Не сразу заметные «-моги — мига — ноги» или «ладонь — дала» воздействуют на подсознание читателя, передавая ему ощущение плавного замедленного движения чуда. Уже цитированные «расточились по росписям» «тысячи очей» звукописью мобилизуют точность, оксюморонную конкретность восприятия незримого. В ином случае рефрен «Из задержанных вздохов, // Из мрака морганий» подчёркивает возможность наложить друг на друга два плана бытия, соединить их хотя бы в своём сознании — и прежде всего прекратить различать.

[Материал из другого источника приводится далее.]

(** Opening a directory with no temporary files finds the entries and
    touches nothing. *)
Lemma remove_abandoned_swept now names q :
  Forall (fun n => starts_with TEMPORARY_PREFIX n = false) names ->
  remove_abandoned now names q = (q, Ok tt).
Proof.
  induction 1 as [|x names Hx _ IH]; [done|]. cbn [remove_abandoned].
  by rewrite Hx, andb_false_r.
Qed.

Lemma open_calm kind lim now w :
  calm w -> swept (files w) ->
  let q0 := mkQueue kind lim 0 no_counters None w [] in
  open kind lim true now w
  = (published (set_next_sequence
       (match last_opt (entries_of (files w)) with Some e => wrap 64 (sequence e + 1) | None => 0 end) q0),
     Ok tt).
Proof.
  intros Hc Hs q0. unfold open. fold q0.
  assert (forall action, directory_call action q0 = (q0, Ok tt)) as Hd.
  { intros action. unfold directory_call, on_disk_or, on_disk, st_bind. by rewrite fs_call_calm. }
  unfold st_bind. rewrite !Hd. cbn [negb]. rewrite !Hd.
  unfold remove_abandoned_temporaries, on_disk_or, on_disk, st_bind, read_dir.
  rewrite fs_call_calm by done. unfold st_ret. rewrite set_disk_id, remove_abandoned_swept.
  - rewrite entries_calm by done. unfold st_modify. by rewrite publish_health_calm.
  - apply List.Forall_forall. intros x Hx. apply in_map_iff in Hx as ([k f] & <- & Hx%list_elem_of_In).
    apply elem_of_map_to_list in Hx. by eapply Hs.
Qed.

Lemma reopen_step n q now :
  n <= U64_MAX -> good n q ->
  let '(q', a) := perform (OpReopen now) q in
  (meaning q', a) = spec_perform (limits q) (OpReopen now) (meaning q) /\
  good n q' /\ limits q' = limits q.
Proof.
  intros Hn [Hc Ht Hs Hx Hv]. cbn [perform spec_perform]. rewrite open_calm by done.
  split; [done|]. split; [|done]. split; [done..| |done].
  cbn [next_sequence published set_monitor set_next_sequence].
  destruct (last_opt _) as [e|] eqn:Hl; [|lia].
  apply last_opt_elem, list_elem_of_In in Hl. rewrite List.Forall_forall in Hv. specialize (Hv e Hl).
  unfold wrap. rewrite Z.mod_small; unfold U64_MAX in *; lia.
Qed.

Lemma good_mono n n' q : n <= n' -> good n q -> good n' q.
Proof.
  intros Hn [Hc Ht Hs Hx Hv]. split; try done; [lia|].
  eapply List.Forall_impl; [|exact Hv]. cbn beta. lia.
Qed.

Lemma perform_step n q o :
  n < U64_MAX -> good n q -> timely o ->
  let '(q', a) := perform o q in
  (meaning q', a) = spec_perform (limits q) o (meaning q) /\ good (n + 1) q' /\ limits q' = limits q.
Proof.
  intros Hn Hg Ho. destruct o as [tmp id body now|now limit cancelled deliver|now].
  - by apply enqueue_step.
  - pose proof (drain_step n q now limit cancelled deliver Hg) as H.
    destruct (perform _ q) as [q' a]. destruct H as (H1 & H2 & H3). split_and!; [done| |done].
    eapply good_mono; [|exact H2]. lia.
  - pose proof (reopen_step n q now ltac:(lia) Hg) as H.
    destruct (perform _ q) as [q' a]. destruct H as (H1 & H2 & H3). split_and!; [done| |done].
    eapply good_mono; [|exact H2]. lia.
Qed.

(** C2. The queue's contract over its whole life: start from a
    directory the queue left and perform any sequence of [enqueue],
    [drain_at_most] and restarts on an undisturbed machine.  Every answer, what
    was handed to the transport included, is the abstract queue's, and the
    directory then means the abstract queue's list: each body once, in the
    order put in, with the second it was queued.  A restart changes
    nothing.  No file but entries is left behind.  The bound says that the
    sequence numbers, which start at most at [n] and grow by one per
    operation, do not leave [u64]. *)
Theorem queue_implements_list ops : forall n q,
  good n q -> n + zlength ops <= U64_MAX -> Forall timely ops ->
  let '(q', answers) := life ops q in
  (meaning q', answers) = spec_life (limits q) ops (meaning q) /\
  good (n + zlength ops) q' /\ limits q' = limits q.
Proof.
  induction ops as [|o ops IH]; intros n q Hg Hn Ht.
  { cbn. split; [done|]. split; [|done]. eapply good_mono; [|exact Hg]. unfold zlength. simpl. lia. }
  assert (zlength (o :: ops) = zlength ops + 1) as Hlen by (unfold zlength; simpl; lia).
  assert (0 <= zlength ops) by (unfold zlength; lia).
  inversion Ht as [|? ? Ho Hops]; subst. cbn [life spec_life run_with].
  pose proof (perform_step n q o ltac:(lia) Hg Ho) as Hstep.
  destruct (perform o q) as [q1 a]. destruct Hstep as (E1 & Hg1 & Hl1).
  specialize (IH (n + 1) q1 Hg1 ltac:(lia) Hops). rewrite Hl1 in IH.
  rewrite <- E1. fold (life ops q1). destruct (life ops q1) as [q2 l]. destruct IH as (E2 & Hg2 & Hl2).
  fold (spec_life (limits q) ops (meaning q1)). rewrite <- E2.
  split; [done|]. split; [|done]. replace (n + zlength (o :: ops)) with (n + 1 + zlength ops) by lia. done.
Qed.
End life.

(** ** A short life, to evaluate the theorem on *)

Section sample.
#[local] Existing Instance tiny_uuid.
Abbreviation id0 := (U0 : @uuid tiny_uuid).
Abbreviation id2 := (U2 : @uuid tiny_uuid).
Abbreviation id3 := (U3 : @uuid tiny_uuid).

Lemma sample_good : good 5 sample.
Proof.
  split; [done|exact sample_tidy| |simpl; lia|].
  - assert (map_Forall (fun n _ => starts_with TEMPORARY_PREFIX n = false) (files (disk sample))) as H.
    { apply (bool_decide_unpack _). vm_compute. exact I. }
    intros n f Hf. exact (H n f Hf).
  - apply (bool_decide_unpack _). vm_compute. exact I.
Qed.

(** A third body pushes out the oldest, a restart keeps both, one is
    delivered, and one too large for the queue is refused. *)
Definition sample_life : list op :=
  [OpEnqueue id3 id2 [7; 8] (from_secs 300); OpReopen (from_secs 310);
   OpDrain (from_secs 320) 1 (fun _ => false) (fun _ _ => Ok tt);
   OpEnqueue id3 id0 (repeat 1 11) (from_secs 330)].

Lemma queue_implements_list_witness :
  let '(q', answers) := life sample_life sample in
  meaning q' = [mkItem (from_secs 300) [7; 8]] /\
  answers = [Stored (Ok tt); Reopened (Ok tt); Passed (Ok (mkDrained 1 0 None)) [([3], Ok tt)];
             Stored (Err (QTooLarge 11 10))].
Proof.
  pose proof (queue_implements_list sample_life 5 sample sample_good) as H.
  destruct (life sample_life sample) as [q' answers]. destruct H as [E _].
  - vm_compute. discriminate.
  - apply (bool_decide_unpack _). vm_compute. exact I.
  - assert (spec_life (limits sample) sample_life (meaning sample)
      = ([mkItem (from_secs 300) [7; 8]],
         [Stored (Ok tt); Reopened (Ok tt); Passed (Ok (mkDrained 1 0 None)) [([3], Ok tt)];
          Stored (Err (QTooLarge 11 10))])) as E' by (vm_compute; reflexivity).
    rewrite E' in E. injection E as -> ->. split; reflexivity.
Defined.
End sample.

Отчётливый, будто бы нарочитый поэтизм сравнения в третьем месте разворачивается и прочитывается метафорой из драматического, если не трагического ряда: «Купола — // Как пузыри, // Наполненные нашим дыханием, // Всплывают на поверхность неба, // Чтобы Господь видел, // Что мы ещё живы».

Живы и мы в нашем столетии, живы вопреки опыту предыдущего, положившего культуру на одну чашу весов с цивилизацией, а эту последнюю поставившего на грань самоуничтожения. Но. «Разговор о Высшем не закончен. Вышедший в XXI веке на новый языковой и понятийный уровень, он, пожалуй, относится к самой опасной и экспериментально-чуткой области речевой деятельности, иначе говоря, он обладает максимальной степенью смысловой катастрофичности», — так писал Андрей Тавров в послесловии «Глубже, чем очевидное» к книге Максима Калинина «Живописец Господа Бога». Между прочим, заглавие можно трактовать двояко: и как «чей, кому принадлежащий», и как «Кого изображающий». В последнем смысле Гурий Никитин — портретист независимо от сюжета и жанра фресок или икон: что бы он ни писал, любое его создание соотносится с красотой как Божьим образом на земле. А если присутствие Максима Калинина в книге где-нибудь проявляется, то лишь в одном месте, напоминающем вопрос автора-поэта к самому себе — получилось ли нечто соответствующее работам Никитина, хоть в каком-то приближении сравнимое с ними:

Появятся ли когда люди,
Могущие воссоздавать красоту
С помощью слова,
Как я пытаюсь
С помощью кисти?

Хотя на вопрос, о ком он думал в тот момент, когда писал этот фрагмент, Максим Калинин ответил: о Пушкине.